## REQUIRED WORK
Please copy the lines below exactly, from the first one through the line showing "s => truthy s".
---------- THE INPUT ----------
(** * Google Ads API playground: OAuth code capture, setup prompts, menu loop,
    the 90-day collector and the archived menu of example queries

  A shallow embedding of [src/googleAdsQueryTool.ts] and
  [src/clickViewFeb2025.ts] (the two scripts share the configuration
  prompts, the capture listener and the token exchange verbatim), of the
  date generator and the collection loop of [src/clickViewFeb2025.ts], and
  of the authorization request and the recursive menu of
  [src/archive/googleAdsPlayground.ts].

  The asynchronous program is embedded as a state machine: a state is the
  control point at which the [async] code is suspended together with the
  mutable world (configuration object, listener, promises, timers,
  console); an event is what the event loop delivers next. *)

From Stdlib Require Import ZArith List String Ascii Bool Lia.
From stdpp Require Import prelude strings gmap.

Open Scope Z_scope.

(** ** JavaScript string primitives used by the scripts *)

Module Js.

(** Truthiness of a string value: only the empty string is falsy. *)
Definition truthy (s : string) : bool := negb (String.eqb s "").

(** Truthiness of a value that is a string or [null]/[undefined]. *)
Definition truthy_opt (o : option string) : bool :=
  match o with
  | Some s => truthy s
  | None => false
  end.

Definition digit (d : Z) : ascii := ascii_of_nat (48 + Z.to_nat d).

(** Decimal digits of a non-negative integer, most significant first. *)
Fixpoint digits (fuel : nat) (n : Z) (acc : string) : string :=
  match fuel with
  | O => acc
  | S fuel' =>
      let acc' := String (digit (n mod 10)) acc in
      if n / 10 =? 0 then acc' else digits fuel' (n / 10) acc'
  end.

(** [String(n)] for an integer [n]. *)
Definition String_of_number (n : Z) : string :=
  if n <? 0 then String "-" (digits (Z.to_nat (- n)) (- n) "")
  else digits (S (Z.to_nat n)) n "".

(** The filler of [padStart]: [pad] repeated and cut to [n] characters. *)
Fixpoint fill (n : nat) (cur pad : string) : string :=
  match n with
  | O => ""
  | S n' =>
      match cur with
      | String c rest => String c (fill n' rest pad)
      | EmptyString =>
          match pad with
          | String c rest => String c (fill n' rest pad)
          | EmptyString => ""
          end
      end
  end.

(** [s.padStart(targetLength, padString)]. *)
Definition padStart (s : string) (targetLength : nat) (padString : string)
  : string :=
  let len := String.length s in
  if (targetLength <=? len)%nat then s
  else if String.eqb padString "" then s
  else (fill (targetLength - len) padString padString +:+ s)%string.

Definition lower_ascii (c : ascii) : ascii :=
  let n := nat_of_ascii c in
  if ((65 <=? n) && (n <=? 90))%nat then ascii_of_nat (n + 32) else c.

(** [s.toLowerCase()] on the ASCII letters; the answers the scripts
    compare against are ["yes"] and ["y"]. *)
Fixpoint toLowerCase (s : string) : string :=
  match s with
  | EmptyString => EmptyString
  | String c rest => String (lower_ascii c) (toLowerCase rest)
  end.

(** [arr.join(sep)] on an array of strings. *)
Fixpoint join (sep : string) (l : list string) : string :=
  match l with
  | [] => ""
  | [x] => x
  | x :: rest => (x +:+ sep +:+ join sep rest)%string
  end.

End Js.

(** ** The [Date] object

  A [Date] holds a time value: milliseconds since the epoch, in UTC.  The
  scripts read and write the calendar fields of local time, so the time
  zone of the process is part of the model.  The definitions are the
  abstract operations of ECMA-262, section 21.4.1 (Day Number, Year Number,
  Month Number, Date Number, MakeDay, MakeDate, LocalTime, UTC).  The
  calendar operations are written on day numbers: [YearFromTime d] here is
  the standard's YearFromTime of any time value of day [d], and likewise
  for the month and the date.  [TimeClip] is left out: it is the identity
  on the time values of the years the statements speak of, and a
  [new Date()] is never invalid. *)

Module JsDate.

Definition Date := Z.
----------
## RESPONSE FOR THIS EXERCISE
(** * Google Ads API playground: OAuth code capture, setup prompts, menu loop,
    the 90-day collector and the archived menu of example queries

  A shallow embedding of [src/googleAdsQueryTool.ts] and
  [src/clickViewFeb2025.ts] (the two scripts share the configuration
  prompts, the capture listener and the token exchange verbatim), of the
  date generator and the collection loop of [src/clickViewFeb2025.ts], and
  of the authorization request and the recursive menu of
  [src/archive/googleAdsPlayground.ts].

  The asynchronous program is embedded as a state machine: a state is the
  control point at which the [async] code is suspended together with the
  mutable world (configuration object, listener, promises, timers,
  console); an event is what the event loop delivers next. *)

From Stdlib Require Import ZArith List String Ascii Bool Lia.
From stdpp Require Import prelude strings gmap.

Open Scope Z_scope.

(** ** JavaScript string primitives used by the scripts *)

Module Js.

(** Truthiness of a string value: only the empty string is falsy. *)
Definition truthy (s : string) : bool := negb (String.eqb s "").

(** Truthiness of a value that is a string or [null]/[undefined]. *)
Definition truthy_opt (o : option string) : bool :=
  match o with
  | Some s => truthy s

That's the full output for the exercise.